Query plan Explain

Interviewer: I see on your resume that you are familiar with SQL optimization, how do you optimize in your work?

We will enable the slow query log, catch the slow SQL, first use Explain to look at the query plan, mainly look at the columns type, Possible_keys, key, rows and extra, and then optimize accordingly.

Interviewer: Tell me more about these columns

Type is an important reference indicator of the SQL performance. Generally speaking, it is required to be at least index level, followed by possible_keys and key. Take a look at the possible indexes, see if they are actually used, and if not, analyze why.

If there is no index available, it is simple to build the index normally.

If the desired index is used and the execution plan is fine, look at the number of rows scanned. If the number of rows scanned is very large, this will need to slowly change the SQL to try to optimize the number of rows scanned (this requires a strong background), or consider the data table and library. Finally, look for extra time-consuming operations, such as in-file sorting.

In fact, the bottom line is to see if the query uses the index, if the index is still slow to optimize the number of scanned rows

Interviewer: What are the values of type and what does it mean

The following table is the most common, with performance deteriorating from top to bottom:

value On behalf of the meaning
const Indicates that the primary key index is used to look up records at once, which is very good because only one record is matched
eq_ref Generally, join appears, indicating that each row in the left table has a unique record corresponding to it in the right table. For example, the user account table and user information table are associated with userId
ref Although an index is used, the value of the index column is not unique and there are duplicates. In this way, even if the first data is quickly found using the index, it still cannot be stopped and a small scan near the target value is performed
range Range scan based on index columns, such as where with “<“, “>”, “between and”
index Performs a sequential full table scan based on indexes. Compared with all, it performs a full table scan based on the index order
all A full table scan requires that all row records be scanned

So what’s the difference between index and all? Many tutorials on the web say that index only scans the index tree and does not access specific row records, which is actually wrong. A full table scan is performed on index and all, but MySQL performs a full table scan in index order rather than row scan. In other words, it’s sequential disk IO. The extra column only scans the index tree if it shows using index, because using index implies that MySQL is using an overwrite index, and that the desired results can be obtained directly from the index tree without the need to scan rows.

The advantages and disadvantages of indexes

Interviewer: You just said that optimization boils down to looking at the index. Why is the query faster when there is an index?

Because index is a data structure used to improve query speed, we use InnoDB storage engine, which stores all index fields of records in a B+TREE data structure, which has some features of binary TREE, query is very fast. Without an index, it needs to scan every page on disk, and with an index it can selectively scan pages. Changed random disk I/O to selective disk I/O. Much fewer disk I/OS are performed.

Interviewer: Is it a good idea if I index every field?

No, the index is a logical B+TREE that needs to be maintained. The index TREE needs to be maintained dynamically when data in the table is added or deleted. This slows down the speed at which data is added or deleted, so indexes cannot be built mindlessly.

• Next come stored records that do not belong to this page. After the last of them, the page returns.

Lemma clockintr_eq i p k : preferred i p k ->
  clockintr 0 k = Done tt (set_ticks (u32 (ticks k + 1))
    (set_procs (<[i := set_rtime (u64 (rtime p + 1)) p]> (woken <$> procs k)) k)).
Proof.
  intros [Hl Hh Hc Hp Hr Ha _ Ho _]. unfold clockintr. cbn [when Z.eqb].
  rewrite (bind_Done _ _ _ _ _ (acquire_Done LTicks k ltac:(rewrite Hh; apply not_elem_of_nil))), bind_modify. rewrite Hh. kproj.
  set (k1 := set_ticks _ _).
  assert (Hf : forall ps, length ps = NPROC -> table_free (set_procs ps k1)).
  { intros ps Hps. split; [done|]. intros j. cbn. intros [H|H]%elem_of_cons; [discriminate H|by apply not_elem_of_nil in H]. }
  replace k1 with (set_procs (procs k) k1) by (by destruct k). rewrite (bind_Done _ _ _ _ _ (update_time_Done _ (Hf _ Hl))). kproj.
  rewrite (bind_Done _ _ _ _ _ (wakeup_Done TicksChan _ (Hf (imap tick_proc (procs k)) ltac:(by rewrite length_imap)))). kproj.
  change (curproc k1) with (curproc k). rewrite Hc. rewrite (release_head _ []) by (done || apply not_elem_of_nil).
  f_equal. unfold k1. kernel_eq; [|by rewrite Hh]. apply list_eq. intros j. rewrite !list_lookup_imap.
  destruct (decide (j = i)) as [->|Hne].
  - rewrite list_lookup_insert_eq by (rewrite length_fmap; by eapply lookup_lt_Some). rewrite Hp. cbn. f_equal.
    unfold tick_proc, wake_proc. rewrite bool_decide_eq_true_2 by done. by rewrite decide_True.
  - rewrite list_lookup_insert_ne, list_lookup_fmap by done. destruct (procs k !! j) as [q|] eqn:Hq; [|done]. cbn. f_equal.
    unfold tick_proc, wake_proc, woken. rewrite bool_decide_eq_false_2 by (by apply (Ho j)). rewrite decide_False by congruence.
    destruct (decide (state q = SLEEPING /\ chan q = TicksChan)) as [[H1 H2]|Hn].
    + by rewrite !bool_decide_eq_true_2.
    + destruct (bool_decide_reflect (state q = SLEEPING)), (bool_decide_reflect (chan q = TicksChan)); cbn; naive_solver.
Qed.

(** The scheduler picks [i] from a table in which it is RUNNABLE and preferred. *)
Lemma scheduler_iter_eq i p k : length (procs k) = NPROC -> held k = [] -> 0 <= sched_mode k <= 2 ->
  procs k !! i = Some p -> state p = RUNNABLE ->
  (forall j q, procs k !! j = Some q -> j <> i -> state q = RUNNABLE ->
    mode_key (sched_mode k) p <= mode_key (sched_mode k) q /\
    ((j < i)%nat -> mode_key (sched_mode k) p < mode_key (sched_mode k) q)) ->
  scheduler_iter k = Done (Some i) (set_held [LProc i] (set_curproc (Some i) (set_procs
    (<[i := set_starttime (if starttime p =? 0 then ticks k else starttime p) (set_state RUNNING p)]> (procs k)) k))).
Proof.
  intros Hl Hh Hm Hp Hr Hbest.
  assert (Hf : table_free k) by (split; [done|]; intros j; rewrite Hh; apply not_elem_of_nil).
  destruct (scheduler_choose_spec k Hf Hm) as (r & H1 & H2).
  assert (Hb : best_below (mode_key (sched_mode k)) (procs k) NPROC (Some i)).
  { exists p. split; [rewrite <- Hl; by eapply lookup_lt_Some|]. split; [done|]. split; [done|]. intros j q _ Hq Hrun.
    destruct (decide (j = i)) as [->|Hne]; [assert (q = p) as -> by congruence; split; lia|by apply Hbest]. }
  rewrite (best_below_unique _ _ _ _ _ H2 Hb) in H1. unfold scheduler_iter. rewrite (bind_Done _ _ _ _ _ H1).
  unfold scheduler_dispatch, modp, modify, gets, bind, ret. f_equal. unfold with_choice. rewrite Hh. kernel_eq.
  rewrite (alter_insert_at _ _ _ _ Hp), alter_insert_same. f_equal. cbn. by destruct (starttime p =? 0); destruct p.
Qed.

(** What is left of [p] in its slot: the time it ran, the registers saved and the time it first ran may differ. *)
Definition ran (p p' : proc) : Prop := exists tf' st', p' = set_tf tf' (set_starttime st' (set_rtime (rtime p') p)).

Lemma usertrapret_eq i p g k : curproc k = Some i -> procs k !! i = Some p ->
  exists u tf', usertrapret usertrap_addr uservec_addr g k = Done u (set_procs (<[i := set_tf tf' p]> (procs k)) k).
Proof.
  intros Hc Hp. unfold usertrapret, cur, bind at 1. rewrite Hc. rewrite (bind_Done _ _ _ _ _ (getp_Done i p k Hp)).
  unfold set_tf_word, modp. rewrite !bind_modify. kproj. rewrite (alter_insert_at _ _ _ _ Hp), !alter_insert_same.
  match goal with |- context [<[i := ?x]> (procs k)] => set (p4 := x) end.
  assert (H4 : exists tf', p4 = set_tf tf' p) by (eexists; unfold p4; by rewrite !set_tf_tf). destruct H4 as [tf' ->].
  erewrite bind_Done by (apply getp_Done; kproj; apply list_lookup_insert_eq; by eapply lookup_lt_Some).
  eexists _, tf'. reflexivity.
Qed.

Interviewer: Tell me which fields are suitable for indexing and which are not

If the column has few future duplicates, it is suitable for indexing; if the column has a high repetition rate, it is not suitable for indexing. For example, the user’s mobile phone number, order table order number and so on are suitable for building indexes. User gender and order status are not suitable.

Interviewer: Why?

The data structure of the index is B+TREE. If the index column does not have duplicate values, the search will not be performed after the target is queried during the index tree search. If there is a large number of the same value, then many leaf node disk blocks have the same value, then after the search to find the target still need to search (continue to query other disk blocks, IO operations) (more on B+TREE below).

Index type & back table

Interviewer: Tell me what kinds of indexes MySQL has

MySQL > create index ();

All indexes except primary key indexes are non-clustered indexes. Clustered index this index tree not only stores index field values, but also stores complete row records in leaf nodes. Instead of a clustered index, its index tree leaf nodes store primary keys rather than specific row records. Therefore, when using non-clustered index query, the principle is to first find the primary key value, and then query the whole row record according to the primary key value of the clustered index tree, this process is also called back to the table.

Interviewer: If the table has no primary key, is there a clustered index?

(this…… If there is no primary key, MySQL will select a unique and non-empty key as the clustered index. If there is no unique key, MySQL will implicitly define a primary key as the clustered index. So a table must have clustered indexes

Index underlying principle B+TREE

Interviewer: I see you are quite familiar with indexes. Could you tell me more about B+TREE?

We can go to this website to get a feel for the B+TREE data structure. Here I choose 7 orders (actually MySQL implements hundreds of orders) and insert 42 primary keys. You can see the changes in this tree, the changes in the index tree as we continue to add data to the table, also known as page splitting.

Each rectangle here is a disk block, also known as a page. The page with the arrow is the page where the leaf node resides. Note that only leaf nodes of primary key B+TREE store full data. Non-leaf nodes store primary keys and Pointers to other nodes. Note that in MySQL’s implementation, Pointers between leaf nodes are bidirectional, which can be easily seen in reverse order.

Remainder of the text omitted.